TO DO
Lines from the entries below that hold "groups" form the answer; copy all of them.

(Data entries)
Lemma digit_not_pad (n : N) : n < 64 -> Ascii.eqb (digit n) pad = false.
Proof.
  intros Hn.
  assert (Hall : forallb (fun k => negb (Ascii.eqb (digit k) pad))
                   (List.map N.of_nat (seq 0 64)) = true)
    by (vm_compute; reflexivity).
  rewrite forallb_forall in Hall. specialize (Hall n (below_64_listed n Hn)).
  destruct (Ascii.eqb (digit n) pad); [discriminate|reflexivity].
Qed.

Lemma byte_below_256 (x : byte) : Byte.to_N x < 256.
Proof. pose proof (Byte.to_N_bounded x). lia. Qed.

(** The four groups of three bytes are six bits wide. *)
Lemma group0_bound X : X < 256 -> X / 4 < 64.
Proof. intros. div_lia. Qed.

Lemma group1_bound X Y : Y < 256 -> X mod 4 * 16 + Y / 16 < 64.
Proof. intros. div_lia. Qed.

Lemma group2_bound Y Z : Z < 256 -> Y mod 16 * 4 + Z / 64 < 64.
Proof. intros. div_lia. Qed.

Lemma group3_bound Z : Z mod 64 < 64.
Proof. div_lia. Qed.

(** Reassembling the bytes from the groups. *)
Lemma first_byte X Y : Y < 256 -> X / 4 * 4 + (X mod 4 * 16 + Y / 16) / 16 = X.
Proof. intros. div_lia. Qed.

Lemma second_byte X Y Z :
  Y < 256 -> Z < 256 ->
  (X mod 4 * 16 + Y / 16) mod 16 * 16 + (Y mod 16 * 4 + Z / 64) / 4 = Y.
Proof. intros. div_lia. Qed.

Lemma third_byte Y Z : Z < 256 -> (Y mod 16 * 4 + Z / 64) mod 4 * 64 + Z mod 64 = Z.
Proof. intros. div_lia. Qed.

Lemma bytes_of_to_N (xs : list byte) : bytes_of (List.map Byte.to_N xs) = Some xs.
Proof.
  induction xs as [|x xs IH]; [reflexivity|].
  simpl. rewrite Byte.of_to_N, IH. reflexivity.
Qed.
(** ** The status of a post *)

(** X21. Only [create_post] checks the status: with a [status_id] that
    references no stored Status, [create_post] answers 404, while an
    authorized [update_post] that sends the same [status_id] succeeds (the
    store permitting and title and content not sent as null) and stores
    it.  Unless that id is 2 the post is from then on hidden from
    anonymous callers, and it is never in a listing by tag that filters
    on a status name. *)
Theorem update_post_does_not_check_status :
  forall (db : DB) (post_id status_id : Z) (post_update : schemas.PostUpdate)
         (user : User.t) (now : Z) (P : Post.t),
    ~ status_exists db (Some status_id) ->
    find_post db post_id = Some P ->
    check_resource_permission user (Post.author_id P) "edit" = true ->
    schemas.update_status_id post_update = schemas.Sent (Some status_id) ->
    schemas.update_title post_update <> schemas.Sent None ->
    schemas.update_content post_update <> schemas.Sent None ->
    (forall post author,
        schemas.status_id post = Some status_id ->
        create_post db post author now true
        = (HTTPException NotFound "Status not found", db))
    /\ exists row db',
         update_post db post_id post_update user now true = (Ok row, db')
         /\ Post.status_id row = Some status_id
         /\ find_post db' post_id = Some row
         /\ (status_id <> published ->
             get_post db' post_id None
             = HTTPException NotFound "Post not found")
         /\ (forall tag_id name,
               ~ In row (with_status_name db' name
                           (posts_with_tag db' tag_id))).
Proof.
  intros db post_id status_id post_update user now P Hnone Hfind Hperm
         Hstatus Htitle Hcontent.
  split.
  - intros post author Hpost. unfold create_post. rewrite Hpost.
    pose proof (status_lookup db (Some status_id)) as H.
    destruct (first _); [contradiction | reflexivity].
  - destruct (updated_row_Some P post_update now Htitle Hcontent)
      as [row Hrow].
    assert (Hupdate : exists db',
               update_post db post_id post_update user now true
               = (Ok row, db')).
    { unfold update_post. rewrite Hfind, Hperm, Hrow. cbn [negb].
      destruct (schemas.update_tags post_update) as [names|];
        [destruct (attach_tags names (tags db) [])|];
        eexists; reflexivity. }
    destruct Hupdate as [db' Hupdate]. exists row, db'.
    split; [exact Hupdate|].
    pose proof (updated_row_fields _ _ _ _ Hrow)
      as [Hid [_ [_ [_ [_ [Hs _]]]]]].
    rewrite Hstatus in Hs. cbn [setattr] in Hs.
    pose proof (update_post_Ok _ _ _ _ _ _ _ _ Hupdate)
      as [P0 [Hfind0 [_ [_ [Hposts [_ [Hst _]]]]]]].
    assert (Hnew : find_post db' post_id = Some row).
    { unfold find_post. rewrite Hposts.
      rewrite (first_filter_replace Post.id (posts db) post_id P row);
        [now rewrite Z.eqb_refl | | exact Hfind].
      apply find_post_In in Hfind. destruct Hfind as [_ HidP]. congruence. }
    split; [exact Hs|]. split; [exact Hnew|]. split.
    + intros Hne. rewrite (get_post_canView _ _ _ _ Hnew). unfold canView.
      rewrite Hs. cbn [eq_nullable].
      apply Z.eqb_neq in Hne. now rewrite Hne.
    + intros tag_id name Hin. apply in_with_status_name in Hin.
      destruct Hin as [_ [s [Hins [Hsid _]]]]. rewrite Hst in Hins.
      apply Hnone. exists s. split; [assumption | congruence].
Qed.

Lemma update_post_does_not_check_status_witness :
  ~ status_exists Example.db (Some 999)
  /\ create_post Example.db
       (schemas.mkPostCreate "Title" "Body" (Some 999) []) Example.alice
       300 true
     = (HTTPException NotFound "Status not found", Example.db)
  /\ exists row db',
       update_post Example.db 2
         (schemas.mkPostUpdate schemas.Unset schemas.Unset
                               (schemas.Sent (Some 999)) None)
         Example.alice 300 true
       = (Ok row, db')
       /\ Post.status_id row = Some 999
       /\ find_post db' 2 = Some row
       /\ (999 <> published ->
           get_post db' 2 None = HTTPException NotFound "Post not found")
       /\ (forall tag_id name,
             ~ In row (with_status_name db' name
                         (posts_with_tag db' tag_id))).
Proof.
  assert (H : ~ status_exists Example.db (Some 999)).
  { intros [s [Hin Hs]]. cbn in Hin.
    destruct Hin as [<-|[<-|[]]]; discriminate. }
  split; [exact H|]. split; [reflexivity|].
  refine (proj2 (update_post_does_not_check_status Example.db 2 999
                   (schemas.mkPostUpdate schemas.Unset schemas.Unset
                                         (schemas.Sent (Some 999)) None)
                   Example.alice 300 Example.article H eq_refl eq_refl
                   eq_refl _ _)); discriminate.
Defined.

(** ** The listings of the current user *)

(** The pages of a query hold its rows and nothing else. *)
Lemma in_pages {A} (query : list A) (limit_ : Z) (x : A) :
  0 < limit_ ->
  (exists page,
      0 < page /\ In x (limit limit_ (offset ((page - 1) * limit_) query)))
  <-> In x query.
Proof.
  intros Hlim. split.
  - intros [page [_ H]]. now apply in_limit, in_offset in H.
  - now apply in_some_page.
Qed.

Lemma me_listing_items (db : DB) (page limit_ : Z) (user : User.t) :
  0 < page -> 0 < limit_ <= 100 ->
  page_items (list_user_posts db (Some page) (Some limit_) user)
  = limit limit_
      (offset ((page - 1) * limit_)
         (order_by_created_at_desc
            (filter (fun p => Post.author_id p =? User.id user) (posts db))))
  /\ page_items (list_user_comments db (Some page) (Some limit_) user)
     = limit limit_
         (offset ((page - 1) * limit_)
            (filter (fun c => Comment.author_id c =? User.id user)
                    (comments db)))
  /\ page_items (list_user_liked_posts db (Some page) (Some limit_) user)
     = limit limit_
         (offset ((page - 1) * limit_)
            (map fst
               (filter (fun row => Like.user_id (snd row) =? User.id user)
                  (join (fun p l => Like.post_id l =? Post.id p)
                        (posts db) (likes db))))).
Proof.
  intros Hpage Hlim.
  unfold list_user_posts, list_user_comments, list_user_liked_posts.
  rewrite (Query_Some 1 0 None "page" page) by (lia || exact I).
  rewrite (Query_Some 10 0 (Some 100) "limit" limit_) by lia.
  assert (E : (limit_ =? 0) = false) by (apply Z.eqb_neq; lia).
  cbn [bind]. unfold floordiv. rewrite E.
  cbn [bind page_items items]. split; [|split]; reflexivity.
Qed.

* * *

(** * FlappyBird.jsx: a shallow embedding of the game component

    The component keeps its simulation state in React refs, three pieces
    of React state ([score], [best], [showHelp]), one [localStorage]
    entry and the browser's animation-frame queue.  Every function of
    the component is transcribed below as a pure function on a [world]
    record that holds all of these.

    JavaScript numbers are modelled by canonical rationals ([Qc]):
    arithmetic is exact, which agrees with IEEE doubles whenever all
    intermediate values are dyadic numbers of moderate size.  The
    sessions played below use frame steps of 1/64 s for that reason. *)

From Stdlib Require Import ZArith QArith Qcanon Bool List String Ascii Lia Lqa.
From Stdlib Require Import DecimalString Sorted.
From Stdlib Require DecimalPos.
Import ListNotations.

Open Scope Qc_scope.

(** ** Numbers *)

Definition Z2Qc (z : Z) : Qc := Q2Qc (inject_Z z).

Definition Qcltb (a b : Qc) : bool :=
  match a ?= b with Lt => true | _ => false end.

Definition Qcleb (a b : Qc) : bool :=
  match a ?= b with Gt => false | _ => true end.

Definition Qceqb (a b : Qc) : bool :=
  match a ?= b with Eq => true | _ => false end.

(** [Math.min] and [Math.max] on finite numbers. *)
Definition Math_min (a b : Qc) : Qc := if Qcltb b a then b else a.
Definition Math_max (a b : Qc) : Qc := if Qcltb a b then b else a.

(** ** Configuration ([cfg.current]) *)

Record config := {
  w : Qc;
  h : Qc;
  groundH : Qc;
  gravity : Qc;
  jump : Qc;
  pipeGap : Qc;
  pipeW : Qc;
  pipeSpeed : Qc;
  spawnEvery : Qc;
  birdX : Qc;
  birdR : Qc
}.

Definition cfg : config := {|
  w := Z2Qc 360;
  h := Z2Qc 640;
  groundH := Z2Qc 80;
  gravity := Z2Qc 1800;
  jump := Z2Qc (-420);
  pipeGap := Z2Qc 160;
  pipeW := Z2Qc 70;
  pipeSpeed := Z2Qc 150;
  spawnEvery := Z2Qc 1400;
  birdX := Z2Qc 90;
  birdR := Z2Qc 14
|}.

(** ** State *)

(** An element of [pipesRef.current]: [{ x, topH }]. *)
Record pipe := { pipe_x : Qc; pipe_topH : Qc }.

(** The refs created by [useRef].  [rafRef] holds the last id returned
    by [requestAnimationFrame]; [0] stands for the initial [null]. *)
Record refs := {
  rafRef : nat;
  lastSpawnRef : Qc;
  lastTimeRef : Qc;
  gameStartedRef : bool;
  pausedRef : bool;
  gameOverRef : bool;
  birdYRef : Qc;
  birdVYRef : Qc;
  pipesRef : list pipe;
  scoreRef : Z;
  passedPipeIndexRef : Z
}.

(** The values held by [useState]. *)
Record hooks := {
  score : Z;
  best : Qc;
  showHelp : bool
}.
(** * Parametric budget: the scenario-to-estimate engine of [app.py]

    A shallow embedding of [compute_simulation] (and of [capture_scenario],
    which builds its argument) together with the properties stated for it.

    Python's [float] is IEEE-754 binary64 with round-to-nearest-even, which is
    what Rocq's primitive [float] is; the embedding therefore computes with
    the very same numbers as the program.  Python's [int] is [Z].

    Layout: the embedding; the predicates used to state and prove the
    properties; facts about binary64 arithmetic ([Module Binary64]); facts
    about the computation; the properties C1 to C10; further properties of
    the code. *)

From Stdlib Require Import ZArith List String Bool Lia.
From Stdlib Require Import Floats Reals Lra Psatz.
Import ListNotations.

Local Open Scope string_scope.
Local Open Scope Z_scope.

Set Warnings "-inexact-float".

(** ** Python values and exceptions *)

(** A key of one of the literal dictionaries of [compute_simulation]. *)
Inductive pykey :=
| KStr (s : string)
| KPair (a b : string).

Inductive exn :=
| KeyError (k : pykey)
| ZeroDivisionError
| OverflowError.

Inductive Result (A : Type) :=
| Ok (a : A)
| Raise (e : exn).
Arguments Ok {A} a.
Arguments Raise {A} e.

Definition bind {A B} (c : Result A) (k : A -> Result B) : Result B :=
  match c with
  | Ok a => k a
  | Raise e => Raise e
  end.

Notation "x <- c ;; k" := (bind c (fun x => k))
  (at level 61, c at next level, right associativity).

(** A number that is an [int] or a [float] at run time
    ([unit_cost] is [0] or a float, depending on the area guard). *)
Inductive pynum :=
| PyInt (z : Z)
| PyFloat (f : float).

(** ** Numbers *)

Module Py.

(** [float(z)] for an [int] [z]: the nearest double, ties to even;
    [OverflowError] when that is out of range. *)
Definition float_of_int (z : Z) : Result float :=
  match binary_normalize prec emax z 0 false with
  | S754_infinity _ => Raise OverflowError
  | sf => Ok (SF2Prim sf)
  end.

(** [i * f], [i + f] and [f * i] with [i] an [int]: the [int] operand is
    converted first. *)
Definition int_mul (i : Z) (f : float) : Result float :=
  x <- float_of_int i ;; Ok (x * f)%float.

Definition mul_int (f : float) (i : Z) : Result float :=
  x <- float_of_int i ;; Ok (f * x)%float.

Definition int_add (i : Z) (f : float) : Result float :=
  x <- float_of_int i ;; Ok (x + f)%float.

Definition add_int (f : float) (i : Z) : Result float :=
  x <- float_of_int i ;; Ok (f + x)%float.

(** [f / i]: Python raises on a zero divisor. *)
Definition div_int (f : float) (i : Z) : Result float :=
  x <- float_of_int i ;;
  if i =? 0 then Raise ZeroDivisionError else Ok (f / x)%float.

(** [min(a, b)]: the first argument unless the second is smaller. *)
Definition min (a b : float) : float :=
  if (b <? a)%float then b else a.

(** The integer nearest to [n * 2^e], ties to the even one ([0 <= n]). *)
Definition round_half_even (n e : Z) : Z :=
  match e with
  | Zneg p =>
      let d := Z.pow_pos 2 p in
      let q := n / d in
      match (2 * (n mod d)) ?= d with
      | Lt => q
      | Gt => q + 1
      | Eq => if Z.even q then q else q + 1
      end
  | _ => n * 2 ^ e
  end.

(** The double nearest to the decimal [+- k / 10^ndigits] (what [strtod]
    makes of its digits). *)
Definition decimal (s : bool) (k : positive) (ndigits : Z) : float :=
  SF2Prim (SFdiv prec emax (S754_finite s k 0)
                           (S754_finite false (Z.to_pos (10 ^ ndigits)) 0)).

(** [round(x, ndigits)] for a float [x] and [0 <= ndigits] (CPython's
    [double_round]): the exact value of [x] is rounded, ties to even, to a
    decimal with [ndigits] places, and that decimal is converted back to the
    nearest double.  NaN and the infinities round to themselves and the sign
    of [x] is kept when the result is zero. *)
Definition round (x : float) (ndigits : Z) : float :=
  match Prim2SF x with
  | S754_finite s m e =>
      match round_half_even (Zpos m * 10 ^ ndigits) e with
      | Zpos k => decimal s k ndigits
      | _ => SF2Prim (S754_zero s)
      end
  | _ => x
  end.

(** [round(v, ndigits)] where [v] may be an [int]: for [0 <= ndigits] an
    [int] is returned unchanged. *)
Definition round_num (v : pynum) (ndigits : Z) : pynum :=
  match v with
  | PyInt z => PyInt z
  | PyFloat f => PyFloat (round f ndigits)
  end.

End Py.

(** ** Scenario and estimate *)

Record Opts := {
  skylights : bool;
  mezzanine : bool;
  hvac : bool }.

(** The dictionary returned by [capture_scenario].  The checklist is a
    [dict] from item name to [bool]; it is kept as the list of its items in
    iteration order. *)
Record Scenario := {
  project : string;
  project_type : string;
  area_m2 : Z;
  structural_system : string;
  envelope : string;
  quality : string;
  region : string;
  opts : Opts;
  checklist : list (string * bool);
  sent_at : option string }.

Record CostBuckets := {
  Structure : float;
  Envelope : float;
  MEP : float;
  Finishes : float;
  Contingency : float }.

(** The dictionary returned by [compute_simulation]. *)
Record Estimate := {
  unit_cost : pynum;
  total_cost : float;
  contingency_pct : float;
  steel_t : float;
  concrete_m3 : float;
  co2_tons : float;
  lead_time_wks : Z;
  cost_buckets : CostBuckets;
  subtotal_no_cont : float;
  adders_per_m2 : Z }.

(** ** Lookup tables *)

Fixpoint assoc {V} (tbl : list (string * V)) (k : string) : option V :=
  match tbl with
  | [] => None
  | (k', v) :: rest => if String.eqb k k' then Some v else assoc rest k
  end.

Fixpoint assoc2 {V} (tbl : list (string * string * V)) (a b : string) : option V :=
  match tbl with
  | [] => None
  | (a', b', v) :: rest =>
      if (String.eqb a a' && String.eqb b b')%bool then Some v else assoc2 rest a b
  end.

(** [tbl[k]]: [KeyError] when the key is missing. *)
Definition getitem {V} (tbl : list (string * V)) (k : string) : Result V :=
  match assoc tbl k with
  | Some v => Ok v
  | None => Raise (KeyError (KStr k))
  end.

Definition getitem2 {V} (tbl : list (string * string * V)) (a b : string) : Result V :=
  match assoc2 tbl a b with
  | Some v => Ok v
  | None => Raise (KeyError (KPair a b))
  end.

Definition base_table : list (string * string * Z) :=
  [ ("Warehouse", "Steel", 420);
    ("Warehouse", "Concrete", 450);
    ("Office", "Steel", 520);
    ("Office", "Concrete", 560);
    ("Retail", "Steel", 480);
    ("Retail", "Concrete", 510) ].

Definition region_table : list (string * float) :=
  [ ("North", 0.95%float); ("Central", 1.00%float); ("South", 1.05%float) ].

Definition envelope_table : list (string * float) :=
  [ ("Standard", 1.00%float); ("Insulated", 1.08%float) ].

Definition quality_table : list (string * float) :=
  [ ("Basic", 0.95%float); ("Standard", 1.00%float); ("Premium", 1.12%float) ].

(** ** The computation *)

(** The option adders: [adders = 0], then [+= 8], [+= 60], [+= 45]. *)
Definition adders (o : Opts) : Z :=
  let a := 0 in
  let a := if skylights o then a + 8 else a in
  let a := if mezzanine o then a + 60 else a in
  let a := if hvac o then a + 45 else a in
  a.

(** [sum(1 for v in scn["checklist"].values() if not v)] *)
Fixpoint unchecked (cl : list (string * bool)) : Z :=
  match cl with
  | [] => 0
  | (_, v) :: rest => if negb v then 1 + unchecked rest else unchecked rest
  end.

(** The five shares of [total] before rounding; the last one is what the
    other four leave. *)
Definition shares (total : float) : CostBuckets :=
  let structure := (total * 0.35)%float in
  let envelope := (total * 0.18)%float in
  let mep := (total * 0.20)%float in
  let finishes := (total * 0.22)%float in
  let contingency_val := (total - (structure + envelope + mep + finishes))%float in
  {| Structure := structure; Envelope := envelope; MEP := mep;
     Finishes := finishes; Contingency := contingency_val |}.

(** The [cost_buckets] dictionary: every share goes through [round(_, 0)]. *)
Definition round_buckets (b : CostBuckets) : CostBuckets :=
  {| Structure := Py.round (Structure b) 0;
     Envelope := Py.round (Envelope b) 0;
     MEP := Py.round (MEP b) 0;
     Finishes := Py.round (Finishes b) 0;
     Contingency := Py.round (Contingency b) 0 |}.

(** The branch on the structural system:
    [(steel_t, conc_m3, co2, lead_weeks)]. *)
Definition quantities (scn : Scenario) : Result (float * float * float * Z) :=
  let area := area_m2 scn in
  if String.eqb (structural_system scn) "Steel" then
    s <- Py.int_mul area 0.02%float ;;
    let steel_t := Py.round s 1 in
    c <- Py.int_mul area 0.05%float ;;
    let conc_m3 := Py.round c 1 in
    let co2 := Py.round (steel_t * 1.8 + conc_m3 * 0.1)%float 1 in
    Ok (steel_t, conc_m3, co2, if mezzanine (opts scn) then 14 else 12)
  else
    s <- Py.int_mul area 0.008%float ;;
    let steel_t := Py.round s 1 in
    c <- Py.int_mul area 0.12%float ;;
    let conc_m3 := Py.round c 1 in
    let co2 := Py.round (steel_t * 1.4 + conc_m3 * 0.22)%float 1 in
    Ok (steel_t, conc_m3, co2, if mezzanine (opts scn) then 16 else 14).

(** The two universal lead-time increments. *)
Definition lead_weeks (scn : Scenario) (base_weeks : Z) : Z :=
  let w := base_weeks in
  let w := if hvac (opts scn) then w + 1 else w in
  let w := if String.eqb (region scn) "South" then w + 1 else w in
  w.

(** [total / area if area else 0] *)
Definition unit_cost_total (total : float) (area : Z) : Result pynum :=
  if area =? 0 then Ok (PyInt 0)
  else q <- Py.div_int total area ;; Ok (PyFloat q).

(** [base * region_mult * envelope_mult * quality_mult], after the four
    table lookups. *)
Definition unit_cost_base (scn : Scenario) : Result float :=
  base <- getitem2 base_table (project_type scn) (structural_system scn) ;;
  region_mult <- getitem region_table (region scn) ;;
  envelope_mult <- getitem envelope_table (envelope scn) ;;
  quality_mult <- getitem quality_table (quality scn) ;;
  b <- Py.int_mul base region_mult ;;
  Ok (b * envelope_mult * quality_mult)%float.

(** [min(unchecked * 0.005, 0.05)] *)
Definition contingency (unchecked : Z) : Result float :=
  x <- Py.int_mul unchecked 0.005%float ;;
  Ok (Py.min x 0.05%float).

* * *

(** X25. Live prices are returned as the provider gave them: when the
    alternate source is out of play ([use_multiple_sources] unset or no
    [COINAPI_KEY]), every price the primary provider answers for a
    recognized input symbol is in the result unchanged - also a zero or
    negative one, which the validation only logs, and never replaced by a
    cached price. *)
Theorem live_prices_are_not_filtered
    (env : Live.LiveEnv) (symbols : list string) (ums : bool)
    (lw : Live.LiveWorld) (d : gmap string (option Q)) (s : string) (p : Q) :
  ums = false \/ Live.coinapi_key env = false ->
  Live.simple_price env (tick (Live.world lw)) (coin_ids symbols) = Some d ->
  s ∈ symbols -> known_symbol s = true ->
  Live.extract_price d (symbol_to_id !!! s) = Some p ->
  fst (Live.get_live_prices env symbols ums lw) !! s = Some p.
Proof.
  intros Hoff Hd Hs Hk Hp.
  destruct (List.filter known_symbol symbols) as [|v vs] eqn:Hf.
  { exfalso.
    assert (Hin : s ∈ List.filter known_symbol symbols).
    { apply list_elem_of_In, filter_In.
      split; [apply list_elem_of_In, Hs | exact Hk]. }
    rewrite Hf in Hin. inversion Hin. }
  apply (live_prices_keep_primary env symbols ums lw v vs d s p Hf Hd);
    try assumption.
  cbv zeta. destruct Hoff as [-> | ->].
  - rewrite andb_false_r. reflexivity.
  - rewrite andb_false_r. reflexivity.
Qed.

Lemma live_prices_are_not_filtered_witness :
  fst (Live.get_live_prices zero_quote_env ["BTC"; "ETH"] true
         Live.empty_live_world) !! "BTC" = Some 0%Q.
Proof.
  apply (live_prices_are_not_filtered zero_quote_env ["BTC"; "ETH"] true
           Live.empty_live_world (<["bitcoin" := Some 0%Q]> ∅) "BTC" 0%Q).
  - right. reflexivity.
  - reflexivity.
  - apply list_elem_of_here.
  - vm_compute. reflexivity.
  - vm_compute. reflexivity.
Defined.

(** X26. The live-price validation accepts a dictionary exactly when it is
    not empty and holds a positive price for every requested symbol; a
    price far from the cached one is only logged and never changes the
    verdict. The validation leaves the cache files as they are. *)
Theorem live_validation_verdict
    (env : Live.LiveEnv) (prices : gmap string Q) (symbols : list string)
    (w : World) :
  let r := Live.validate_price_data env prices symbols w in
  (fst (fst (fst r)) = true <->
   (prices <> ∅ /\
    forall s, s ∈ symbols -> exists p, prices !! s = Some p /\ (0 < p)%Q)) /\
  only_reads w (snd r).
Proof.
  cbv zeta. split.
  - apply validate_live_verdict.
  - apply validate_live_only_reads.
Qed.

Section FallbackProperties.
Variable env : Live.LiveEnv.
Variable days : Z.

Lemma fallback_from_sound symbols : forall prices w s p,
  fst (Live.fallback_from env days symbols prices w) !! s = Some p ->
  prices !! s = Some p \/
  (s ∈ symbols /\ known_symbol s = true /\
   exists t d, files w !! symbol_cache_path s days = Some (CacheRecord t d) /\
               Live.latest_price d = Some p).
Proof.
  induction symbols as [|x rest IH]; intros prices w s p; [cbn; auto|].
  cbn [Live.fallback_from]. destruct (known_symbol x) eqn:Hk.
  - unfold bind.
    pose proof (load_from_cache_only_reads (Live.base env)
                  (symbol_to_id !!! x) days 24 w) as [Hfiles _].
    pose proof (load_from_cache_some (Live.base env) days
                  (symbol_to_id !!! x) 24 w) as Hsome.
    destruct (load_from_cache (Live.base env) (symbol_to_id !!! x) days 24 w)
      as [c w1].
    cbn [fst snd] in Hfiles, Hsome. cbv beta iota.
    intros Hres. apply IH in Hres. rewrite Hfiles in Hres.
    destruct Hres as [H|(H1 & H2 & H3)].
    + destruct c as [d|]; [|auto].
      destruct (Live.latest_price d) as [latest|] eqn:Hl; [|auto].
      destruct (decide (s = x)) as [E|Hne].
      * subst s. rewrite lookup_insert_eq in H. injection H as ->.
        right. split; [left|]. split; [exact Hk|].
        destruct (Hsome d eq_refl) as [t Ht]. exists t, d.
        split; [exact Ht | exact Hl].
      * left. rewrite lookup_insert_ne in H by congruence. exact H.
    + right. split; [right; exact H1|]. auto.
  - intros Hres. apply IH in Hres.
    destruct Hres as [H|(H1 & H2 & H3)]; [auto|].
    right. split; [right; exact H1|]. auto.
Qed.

YOUR SOLUTION
(** The four groups of three bytes are six bits wide. *)
(** Reassembling the bytes from the groups. *)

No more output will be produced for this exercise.